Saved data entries
(* ===== verification/Readiness.v ===== *)
(** * A healthy server is reported ready

    The counterpart of Promise: what it takes for a pass to publish Verified=True.  [healthy]
    says of each answer that it is one of a cluster in which the server runs; in every
    execution with healthy answers, [Reconcile] gets to the end and publishes the server as
    Accepted, Available and Verified, with its address. *)

From S2P Require Import Prelude K8s GatewayApi ApiAlpha ApiBeta StatusAC Interact Conditions AuditLog Ownership GoJSON Metadata Service.
From S2P Require Import Gateway NetworkPolicy Validation ConfigHash Deployment Handshake Byo Reconcile Lifecycle Memory Promise.

(** ** Executions whose answers satisfy a predicate *)

Section leads.
Context (A : event -> Prop).

Definition leads {X} (m : M X) (R : list event -> X -> Prop) : Prop :=
  forall s, mwp m s (fun tr x _ => Forall A tr -> R tr x).

Definition yields {X} (m : M X) (P : X -> Prop) : Prop := leads m (fun _ => P).

Lemma leads_ret {X} (x : X) (R : list event -> X -> Prop) : R [] x -> leads (mret x) R.
Proof. by intros HR s _. Qed.

Lemma leads_call c (R : list event -> resp c -> Prop) : (forall a, A (Ev c a) -> R [Ev c a] a) -> leads (call c) R.
Proof. intros HR s. apply mwp_call. intros a [Ha _]%Forall_cons. by apply HR. Qed.

Lemma leads_mwp {X} (m : M X) (R : list event -> X -> Prop) : (forall s, mwp m s (fun tr x _ => R tr x)) -> leads m R.
Proof. intros Hm s. eapply mwp_mono; [apply Hm|]. auto. Qed.

Lemma leads_mono {X} (m : M X) (R R' : list event -> X -> Prop) : leads m R -> (forall tr x, R tr x -> R' tr x) -> leads m R'.
Proof. intros Hm HR s. eapply mwp_mono; [apply Hm|]. auto. Qed.
(** In [leapfrog_estimate_step] the error of a pass starts from zero; in
    [symplec4_estimate_step] it starts from the error of the pass before,
    and from 2 in the first pass. *)
Lemma leapfrog_err_fresh (drift : drift_fn F) (kick : kick_fn F) (dim : nat)
    (yo : list F) (metric : metric_fn F) (scale2 : list F)
    (s : search_state F) :
  let y := leapfrog_trial drift kick dim yo (ss_to s) (ss_dt s /. lit 2)
             (ss_y11 s) (ss_y12 s) in
  ss_err (leapfrog_search_body drift kick dim yo metric scale2 s)
  = c_sqrt (sum_sq_err dim (metric dim y.1 y.2) scale2 (lit 0)
            /. of_int (Z.of_nat dim)).
Proof. reflexivity. Qed.

Lemma symplec4_err_carried (drift : drift_fn F) (kick : kick_fn F)
    (dim : nat) (yo t : list F) (metric : metric_fn F) (scale2 : list F)
    (s : search_state F) :
  let y := symplec4_trial drift kick dim yo t (ss_dt s /. lit 2)
             (ss_y11 s) (ss_y12 s) in
  ss_err (symplec4_search_body drift kick dim yo t metric scale2 s)
  = c_sqrt (sum_sq_err dim (metric dim y.1.1 y.1.2) scale2 (ss_err s)
            /. of_int (Z.of_nat dim)).
Proof. reflexivity. Qed.

End Tolerance.

(** ** The step-size searches *)

Section WhileFacts.
Context {S : Type} (cond : S -> bool) (body : S -> S).

Lemma while_fuel_exit (k : nat) :
  forall (fuel : nat) (s : S),
    k <= fuel ->
    (forall j, j < k -> cond (Nat.iter j body s) = true) ->
    cond (Nat.iter k body s) = false ->
    while_fuel fuel cond body s = Some (Nat.iter k body s).
Proof.
  induction k as [|k IH]; intros fuel s Hfuel Hbefore Hat.
  - simpl in Hat. destruct fuel; simpl; by rewrite Hat.
  - destruct fuel as [|fuel]; [lia|]. cbn [while_fuel].
    pose proof (Hbefore 0 ltac:(lia)) as H0. simpl in H0. rewrite H0.
    rewrite Nat.iter_succ_r.
    apply IH; [lia | | by rewrite <- Nat.iter_succ_r].
    intros j Hj. rewrite <- Nat.iter_succ_r. apply Hbefore. lia.
Qed.

(** Whatever the arithmetic: a loop that returns has run its body some [k]
    times, the condition failing then for the first time. *)
Lemma while_fuel_result (fuel : nat) :
  forall (s s' : S),
    while_fuel fuel cond body s = Some s' ->
    exists k, k <= fuel /\ s' = Nat.iter k body s /\ cond s' = false /\
              forall j, j < k -> cond (Nat.iter j body s) = true.
Proof.
  induction fuel as [|fuel IH]; intros s s' H; cbn [while_fuel] in H.
  - destruct (cond s) eqn:Hs; [done|]. injection H as <-.
    exists 0. split; [lia|]. split; [done|]. split; [done|]. intros j Hj. lia.
  - destruct (cond s) eqn:Hs.
    + destruct (IH _ _ H) as (k & Hk & -> & Hat & Hbefore).
      exists (Datatypes.S k). rewrite Nat.iter_succ_r.
      split; [lia|]. split; [done|]. split; [done|].
      intros [|j] Hj; [done|]. rewrite Nat.iter_succ_r. apply Hbefore. lia.
    + injection H as <-.
      exists 0. split; [lia|]. split; [done|]. split; [done|].
      intros j Hj. lia.
Qed.

Lemma exit_or_not (s : S) (n : nat) :
  (exists k, k <= n /\ cond (Nat.iter k body s) = false /\
             forall j, j < k -> cond (Nat.iter j body s) = true) \/
  (forall j, j <= n -> cond (Nat.iter j body s) = true).
Proof.
  induction n as [|n [(k & Hk & Hat & Hbefore)|Hall]].
  - destruct (cond s) eqn:Hs.
    + right. intros j Hj. by replace j with 0 by lia.
    + left. exists 0. split; [lia|]. split; [done|]. intros j Hj. lia.
  - left. exists k. split; [lia|]. done.
  - destruct (cond (Nat.iter (Datatypes.S n) body s)) eqn:Hs.
    + right. intros j Hj. destruct (decide (j = Datatypes.S n)) as [->|Hne];
        [done | apply Hall; lia].
    + left. exists (Datatypes.S n). split; [lia|]. split; [done|].
      intros j Hj. apply Hall. lia.
Qed.

Lemma first_exit (s : S) (n : nat) :
  cond (Nat.iter n body s) = false ->
  exists k, k <= n /\ cond (Nat.iter k body s) = false /\
            forall j, j < k -> cond (Nat.iter j body s) = true.
Proof.
  intros Hn. destruct (exit_or_not s n) as [H|Hall]; [done|].
  rewrite Hall in Hn by lia. done.
Qed.

End WhileFacts.

Section RealSearch.
Local Open Scope R_scope.

Lemma powerRZ_2 (x : R) : powerRZ x 2 = x * x.
Proof. simpl. ring. Qed.

Lemma lit_0 : lit 0 = 0.
Proof. cbn. unfold Q2R. simpl. lra. Qed.

Lemma lit_1 : lit 1 = 1.
Proof. cbn. unfold Q2R. simpl. lra. Qed.

Lemma lit_2 : lit 2 = 2.
Proof. cbn. unfold Q2R. simpl. lra. Qed.

Lemma lit_10000 : lit 10000 = 10000.
Proof. cbn. unfold Q2R. simpl. lra. Qed.

Lemma R_ltb_true (x y : R) : R_ltb x y = true <-> x < y.
Proof. unfold R_ltb. destruct (Rlt_dec x y); split; done. Qed.

Lemma R_ltb_false (x y : R) : R_ltb x y = false <-> y <= x.
Proof. unfold R_ltb. destruct (Rlt_dec x y); split; try done; lra. Qed.

Lemma search_cond_true (init_dt dt err : R) :
  search_cond init_dt dt err = true <-> 1 < err /\ init_dt / dt < 10000.
Proof.
  unfold search_cond, _MAX_DT_REDUCE. cbn [flt fdiv R_arith].
  rewrite andb_true_iff, !R_ltb_true, lit_1, lit_10000. done.
Qed.

Lemma search_cond_false (init_dt dt err : R) :
  search_cond init_dt dt err = false <-> err <= 1 \/ 10000 <= init_dt / dt.
Proof.
  unfold search_cond, _MAX_DT_REDUCE. cbn [flt fdiv R_arith].
  rewrite andb_false_iff, !R_ltb_false, lit_1, lit_10000. done.
Qed.

Lemma pow2_pos (j : nat) : 0 < 2 ^ j.
Proof. apply pow_lt. lra. Qed.

Lemma pow2_le (j k : nat) : (j <= k)%nat -> 2 ^ j <= 2 ^ k.
Proof. intros H. apply Rle_pow; [lra | done]. Qed.

Context {S : Type} (dt_of err_of : S -> R) (body : S -> S) (s0 : S).
Variable init_dt : R.
Hypothesis Hbody : forall s, dt_of (body s) = (dt_of s /. lit 2)%dbl.
Hypothesis Hdt0 : dt_of s0 = (init_dt *. lit 2)%dbl.
Hypothesis Herr0 : err_of s0 = lit 2.
Hypothesis Hinit : init_dt <> 0.

Lemma halving_dt (j : nat) : dt_of (Nat.iter j body s0) = init_dt * 2 / 2 ^ j.
Proof using Hbody Hdt0.
  induction j as [|j IH].
  - simpl. rewrite Hdt0. cbn [fmul R_arith]. rewrite lit_2. lra.
  - rewrite Nat.iter_succ, Hbody, IH. cbn [fdiv R_arith]. rewrite lit_2.
    simpl. pose proof (pow2_pos j). field. lra.
Qed.

Lemma halving_ratio (j : nat) :
  init_dt / dt_of (Nat.iter j body s0) = 2 ^ j / 2.
Proof using Hbody Hdt0 Hinit.
  rewrite halving_dt. pose proof (pow2_pos j). field. split; lra.
Qed.

Lemma halving_search :
  halving_search_contract
    (fun fuel =>
       match while_fuel fuel
               (fun s => search_cond init_dt (dt_of s) (err_of s)) body s0 with
       | Some s => Some (dt_of s)
       | None => None
       end)
    init_dt
    (fun j => dt_of (Nat.iter j body s0))
    (fun j => err_of (Nat.iter j body s0)).
Proof using Hbody Hdt0 Herr0 Hinit.
  split; [simpl; rewrite Hdt0; cbn [fmul R_arith]; by rewrite lit_2|].
  split; [intros j; rewrite Nat.iter_succ, Hbody; cbn [fdiv R_arith];
          by rewrite lit_2|].
  set (cond := fun s => search_cond init_dt (dt_of s) (err_of s)).
  assert (H15 : cond (Nat.iter 15 body s0) = false).
  { apply search_cond_false. right. rewrite halving_ratio. simpl. lra. }
  destruct (first_exit cond body s0 15 H15) as (k & Hk & Hat & Hbefore).
  assert (H0 : cond s0 = true).
  { apply search_cond_true. rewrite Herr0, lit_2.
    split; [lra|]. pose proof (halving_ratio 0) as Hr. simpl in Hr.
    rewrite Hr. lra. }
  assert (Hk1 : (1 <= k)%nat).
  { destruct k; [|lia]. simpl in Hat. congruence. }
  exists k. split; [lia|]. split; [|split; [|split]].
  - intros fuel Hfuel.
    rewrite (while_fuel_exit cond body k fuel s0) by (done || lia).
    by rewrite halving_dt.
  - apply halving_dt.
  - by apply search_cond_false.
  - intros j Hj. apply search_cond_true. by apply Hbefore.
Qed.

## What is expected
The lines of the records that contain the string "leads" should be located and copied.

## Task answer
Section leads.
Definition leads {X} (m : M X) (R : list event -> X -> Prop) : Prop :=
Definition yields {X} (m : M X) (P : X -> Prop) : Prop := leads m (fun _ => P).
Lemma leads_ret {X} (x : X) (R : list event -> X -> Prop) : R [] x -> leads (mret x) R.
Lemma leads_call c (R : list event -> resp c -> Prop) : (forall a, A (Ev c a) -> R [Ev c a] a) -> leads (call c) R.
Lemma leads_mwp {X} (m : M X) (R : list event -> X -> Prop) : (forall s, mwp m s (fun tr x _ => R tr x)) -> leads m R.
Lemma leads_mono {X} (m : M X) (R R' : list event -> X -> Prop) : leads m R -> (forall tr x, R tr x -> R' tr x) -> leads m R'.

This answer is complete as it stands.